■ What the task requires:
Which lines should be repeated? Exactly the one containing "Proof. unfold dec06." and every line after it through the end of the entries below.

[Data excerpts]
(* ===== verification/Observe.v ===== *)
(** * Observe: the live queries behind the screen

    The list of the dashboard is not fetched: [enhance] in
    src/src/screens/DashboardScreen.tsx subscribes the screen to
    [query(...clauses).observe()], and [enhance] in
    src/src/components/TaskItem.tsx subscribes every mounted row to
    [task.observe()].  WatermelonDB notifies after a write has
    committed: the observer of a query gets the new list when the
    records that match have changed, the observer of a record gets the
    record when it was updated.

    Here the screen is what the observers have delivered: the rows that
    are mounted, and the emissions so far.  The theorems show that this
    screen is always the query on the store as it is, which is how the
    other files read the list ([Dashboard.tasks]), that a commit is
    seen at most once, and what the list shows after the refresh of the
    first launch. *)

From S2P Require Import Prelude Machine JsString Task Schema Database Fetch Sync.
From S2P Require Import UiStore Hooks TaskItem FilterTabs Dashboard App.

Module Observe.

(** ** Definitions *)

(** What the observers have delivered: the props [tasks] of the
    dashboard and [task] of each row (the rows as they are rendered),
    the lists that the query has emitted (by the ids of their records,
    newest last), and the records that the observers of rows have
    emitted after mounting. *)
Record Screen : Type := mk {
  filter : FilterType;
  rows : list Task.t;
  queryEmissions : list (list N);
  recordEmissions : list Task.t;
}.

#[global] Instance Screen_eq_dec : EqDecision Screen.
Proof. solve_decision. Defined.

(** [withObservables(['filter'], ...)] of the dashboard when it mounts
    or [filter] changes: the query is observed anew and emits the list
    as it is; every row mounts with its record as it is. *)
Definition subscribe (filter : FilterType) (db : Database.t) : Screen :=
  mk filter (Dashboard.tasks filter db) [Task.id <$> Dashboard.tasks filter db] [].

(** [task.observe()] of a mounted row after a commit: the record as it
    is stored now. *)
Definition current (db : Database.t) (row : Task.t) : Task.t :=
  default row (Database.find (Task.id row) db).

(** The records that the observers of the given rows emit: those that
    the commit has changed. *)
Definition changed (db : Database.t) (rows : list Task.t) : list Task.t :=
  current db <$> base.filter (λ row, current db row ≠ row) rows.
(* ===== verification/Screen.v ===== *)
(** * Screen: the dashboard as React mounts and renders it

    [App] takes the calls of [handleRefresh] as free events.  In the
    program they have two sources, both in
    src/src/screens/DashboardScreen.tsx: the effect of [Dashboard] with
    the dependency array [[handleRefresh]] (lines 53 to 55), and the
    pull gesture on the [RefreshControl] of the list, which is given
    [refreshing={isSyncing}] (lines 118 to 124).  Whether refreshes can
    overlap in the program as it is wired depends on three contracts
    that are not in the repository:

    - the hooks of React: [useCallback] returns the function of an
      earlier render while its dependencies are what they were, and
      [useEffect] runs its effect after the first render and after every
      render in which a dependency has changed ([React]);
    - [RefreshControl]: the gesture calls [onRefresh] only while
      [refreshing] is false;
    - [withObservables(['filter'], ...)]: when the trigger prop changes,
      the component resubscribes; an implementation that shows nothing
      until the new observable has emitted mounts [Dashboard] anew,
      with new state and new effects.  This is the parameter
      [remounts] of the machine.

    [Screen] is the machine of [App] driven through these: its state is
    the state of [App], the memo cells of the hooks, and the log of the
    effects that have run.  After every event the screen renders until
    no effect is due ([Screen.commit]).

    The theorems: rendering settles after at most two renders; if the
    component stays mounted across filter changes, the effect starts
    one refresh in the life of the screen, refreshes take turns and
    titles stay unique; if it is mounted anew, a press on a chip while a
    refresh is in flight starts a second one, and the store ends up
    with every new title twice. *)

From S2P Require Import Prelude Machine JsString Task Schema Database Fetch Sync.
From S2P Require Import UiStore Hooks TaskItem FilterTabs Dashboard App.
(* ===== verification/CString.v ===== *)
(** * std::string

    The members of [std::string] and the conversions of the C++ standard library
    that the program calls, on byte lists: [find_first_of], [rfind], [substr],
    the comparison operators, [std::to_string] and the [printf] formats
    ["%llu"], ["%06llu"] and ["\\x%02x"]. *)

From Stdlib Require Import ZArith Lia.
From S2P Require Import Prelude.

Definition str_size (s : str) : Z := Z.of_nat (length s).

(** ** Search and slicing *)

Definition find_first_of (s : str) (c : byte) : Z :=
  match list_find (fun b => b = c) s with Some (i, _) => Z.of_nat i | None => npos end.

Definition rfind (s : str) (c : byte) : Z :=
  match list_find (fun b => b = c) (reverse s) with
  | Some (i, _) => str_size s - 1 - Z.of_nat i
  | None => npos
  end.

(** [s.substr(pos, n)]: throws when [pos] is past the end, stops at the end. *)
Definition substr (s : str) (pos n : Z) : result str :=
  if str_size s <? pos then Throw OutOfRange
  else Ret (take (Z.to_nat (Z.min n (str_size s - pos))) (drop (Z.to_nat pos) s)).

(** [s.substr(pos)] *)
Definition substr_from (s : str) (pos : Z) : result str := substr s pos npos.

Fixpoint str_compare (a b : str) : comparison :=
  match a, b with
  | [], [] => Eq
  | [], _ :: _ => Lt
  | _ :: _, [] => Gt
  | x :: a', y :: b' =>
      match Z.compare (b2z x) (b2z y) with Eq => str_compare a' b' | c => c end
  end.

Definition str_lt (a b : str) : bool :=
  match str_compare a b with Lt => true | _ => false end.
Definition str_le (a b : str) : bool :=
  match str_compare a b with Gt => false | _ => true end.
Definition str_eqb (a b : str) : bool := bool_decide (a = b).

(** ** Numbers as text *)

Definition digit (d : Z) : byte := z2b (48 + d).

Fixpoint dec_digits (fuel : nat) (n : Z) : str :=
  match fuel with
  | O => []
  | S f => (if n <? 10 then [] else dec_digits f (n / 10)) ++ [digit (n mod 10)]
  end.

(** ["%llu"]: a number below [2 ^ k] has at most [k] decimal digits. *)
Definition dec (n : Z) : str := dec_digits (S (Z.to_nat (Z.log2 n))) n.

(** ["%06llu"] *)
Definition dec06 (n : Z) : str :=
  let d := dec n in replicate (6 - length d) (digit 0) ++ d.

(** [std::to_string(int)] *)
Definition to_string (z : Z) : str :=
  if z <? 0 then $"-" ++ dec (- z) else dec z.

(** ["%02x"] on a value below 256. *)
Definition hex_digit (d : Z) : byte :=
  if d <? 10 then z2b (48 + d) else z2b (87 + d).
Definition hex02 (z : Z) : str := [hex_digit (z / 16); hex_digit (z mod 16)].

(** ** Lemmas: order *)

Lemma str_compare_refl a : str_compare a a = Eq.
Proof. induction a as [|x a IH]; simpl; [done|]. by rewrite Z.compare_refl. Qed.

Lemma str_compare_eq a b : str_compare a b = Eq <-> a = b.
Proof.
  split; [|intros ->; apply str_compare_refl].
  revert b. induction a as [|x a IH]; intros [|y b]; simpl; try done.
  destruct (Z.compare_spec (b2z x) (b2z y)) as [E|E|E]; try done.
  intros H. by rewrite (b2z_inj _ _ E), (IH _ H).
Qed.

Lemma str_compare_antisym a b : str_compare b a = CompOpp (str_compare a b).
Proof.
  revert b. induction a as [|x a IH]; intros [|y b]; simpl; try done.
  rewrite Z.compare_antisym. by destruct (Z.compare (b2z x) (b2z y)); simpl.
Qed.

Lemma str_compare_trans a b c :
  str_compare a b = Lt -> str_compare b c = Lt -> str_compare a c = Lt.
Proof.
  revert b c. induction a as [|x a IH]; intros [|y b] [|z c]; simpl; try done.
  destruct (Z.compare_spec (b2z x) (b2z y)), (Z.compare_spec (b2z y) (b2z z)),
    (Z.compare_spec (b2z x) (b2z z)); try done; try lia. by apply IH.
Qed.

Lemma str_eqb_eq a b : str_eqb a b = true <-> a = b.
Proof. apply bool_decide_eq_true. Qed.

(** ** Lemmas: search and slicing *)

Lemma str_size_nonneg s : 0 <= str_size s.
Proof. unfold str_size. lia. Qed.

Lemma str_size_app a b : str_size (a ++ b) = str_size a + str_size b.
Proof. unfold str_size. rewrite length_app. lia. Qed.

Lemma find_first_of_app a c b : c ∉ a -> find_first_of (a ++ c :: b) c = str_size a.
Proof.
  intros Hc. unfold find_first_of, str_size.
  destruct (list_find (fun b => b = c) (a ++ c :: b)) as [[i x]|] eqn:E.
  - apply list_find_Some in E as (Hi & -> & Hb).
    destruct (decide (i < length a)%nat) as [Hlt|Hge].
    + rewrite lookup_app_l in Hi by lia. destruct Hc. by eapply list_elem_of_lookup_2.
    + destruct (decide (i = length a)) as [->|]; [done|].
      exfalso. apply (Hb (length a) c); [|lia|done].
      by rewrite list_lookup_middle.
  - apply list_find_None in E. exfalso. rewrite Forall_forall in E.
    apply (E c); set_solver.
Qed.

Lemma find_first_of_none s c : c ∉ s -> find_first_of s c = npos.
Proof.
  intros Hc. unfold find_first_of.
  destruct (list_find (fun b => b = c) s) as [[i x]|] eqn:E; [|done].
  apply list_find_Some in E as (Hi & -> & _). destruct Hc. by eapply list_elem_of_lookup_2.
Qed.

(** Where [find_first_of] points, when it finds something. *)
Lemma find_first_of_cases s c :
  ((c ∉ s) /\ find_first_of s c = npos) \/
  (exists a b, s = a ++ c :: b /\ (c ∉ a) /\ find_first_of s c = str_size a).
Proof.
  destruct (decide (c ∈ s)) as [Hin|Hout].
  - right. apply list_elem_of_split_l in Hin as (a & b & -> & Ha).
    exists a, b. split_and!; try done. by apply find_first_of_app.
  - left. split; [done|]. by apply find_first_of_none.
Qed.

Lemma substr_app a b n :
  0 <= n -> substr (a ++ b) (str_size a) n = Ret (take (Z.to_nat n) b).
Proof.
  intros Hn. unfold substr. rewrite str_size_app.
  pose proof (str_size_nonneg b). destruct (Z.ltb_spec (str_size a + str_size b) (str_size a)); [lia|].
  f_equal. unfold str_size. rewrite Nat2Z.id, drop_app_length.
  destruct (Z.min_spec n (Z.of_nat (length a) + Z.of_nat (length b) - Z.of_nat (length a)))
    as [[? ->]|[? ->]]; [done|].
  rewrite !take_ge; [done|lia|lia].
Qed.

Lemma substr_ok s pos n : pos <= str_size s -> exists r, substr s pos n = Ret r.
Proof. intros H. unfold substr. destruct (Z.ltb_spec (str_size s) pos); [lia|eauto]. Qed.

(** ** Lemmas: decimal notation *)

Definition is_digit (b : byte) : Prop := 48 <= b2z b <= 57.
Definition digits_value (s : str) : Z := foldl (fun v b => v * 10 + (b2z b - 48)) 0 s.

Lemma b2z_digit d : 0 <= d < 10 -> b2z (digit d) = 48 + d.
Proof. intros. unfold digit. rewrite b2z_z2b, Z.mod_small; lia. Qed.

Lemma digits_value_snoc s b : digits_value (s ++ [b]) = digits_value s * 10 + (b2z b - 48).
Proof. unfold digits_value. by rewrite foldl_app. Qed.

Lemma dec_digits_value fuel n :
  0 <= n < 10 ^ Z.of_nat fuel -> digits_value (dec_digits fuel n) = n.
Proof.
  revert n. induction fuel as [|f IH]; intros n Hn.
  - simpl in *. unfold digits_value. simpl. lia.
  - cbn [dec_digits]. rewrite digits_value_snoc, b2z_digit by lia_div.
    rewrite Nat2Z.inj_succ, Z.pow_succ_r in Hn by lia.
    destruct (Z.ltb_spec n 10).
    + unfold digits_value. simpl. rewrite Z.mod_small; lia.
    + rewrite IH; lia_div.
Qed.

Lemma dec_digits_is_digit fuel n : Forall is_digit (dec_digits fuel n).
Proof.
  revert n. induction fuel as [|f IH]; intros n; cbn [dec_digits]; [done|].
  apply Forall_app. split; [by destruct (n <? 10)|].
  constructor; [|done]. unfold is_digit. rewrite b2z_digit; lia_div.
Qed.

Lemma dec_fuel n : 0 <= n -> n < 10 ^ Z.of_nat (S (Z.to_nat (Z.log2 n))).
Proof.
  intros Hn. destruct (decide (n = 0)) as [->|]; [done|].
  pose proof (Z.log2_nonneg n).
  rewrite Nat2Z.inj_succ, Z2Nat.id by lia.
  eapply Z.lt_le_trans; [apply Z.log2_spec; lia|]. apply Z.pow_le_mono_l; lia.
Qed.

Lemma dec_value n : 0 <= n -> digits_value (dec n) = n.
Proof. intros Hn. apply dec_digits_value. split; [done|]. by apply dec_fuel. Qed.

Lemma dec_is_digit n : Forall is_digit (dec n).
Proof. apply dec_digits_is_digit. Qed.

Lemma dec_nonempty n : dec n <> [].
Proof. unfold dec. cbn [dec_digits]. intros H. by apply app_eq_nil in H as [_ ?]. Qed.

Lemma dec_inj n m : 0 <= n -> 0 <= m -> dec n = dec m -> n = m.
Proof. intros Hn Hm H. rewrite <- (dec_value n), <- (dec_value m) by done. by rewrite H. Qed.

Lemma digits_value_zeros k s : digits_value (replicate k (digit 0) ++ s) = digits_value s.
Proof.
  unfold digits_value. rewrite foldl_app. f_equal.
  induction k as [|k IH]; [done|]. simpl. rewrite b2z_digit by lia. exact IH.
Qed.

Lemma dec06_value n : 0 <= n -> digits_value (dec06 n) = n.
Proof. intros. unfold dec06. rewrite digits_value_zeros. by apply dec_value. Qed.

Lemma dec06_is_digit n : Forall is_digit (dec06 n).
Proof.
  unfold dec06. apply Forall_app. split; [|apply dec_is_digit].
  apply Forall_replicate. unfold is_digit. rewrite b2z_digit; lia.
Qed.

Lemma dec06_nonempty n : dec06 n <> [].
Proof. unfold dec06. intros H. apply app_eq_nil in H as [_ H]. by apply dec_nonempty in H. Qed.

Lemma to_string_inj n m : 0 <= n -> 0 <= m -> to_string n = to_string m -> n = m.
Proof.
  intros Hn Hm. unfold to_string.
  destruct (Z.ltb_spec n 0), (Z.ltb_spec m 0); try lia. by apply dec_inj.
Qed.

■ Task output:
Proof. unfold dec06. intros H. apply app_eq_nil in H as [_ H]. by apply dec_nonempty in H. Qed.

Lemma to_string_inj n m : 0 <= n -> 0 <= m -> to_string n = to_string m -> n = m.
Proof.
  intros Hn Hm. unfold to_string.
  destruct (Z.ltb_spec n 0), (Z.ltb_spec m 0); try lia. by apply dec_inj.
Qed.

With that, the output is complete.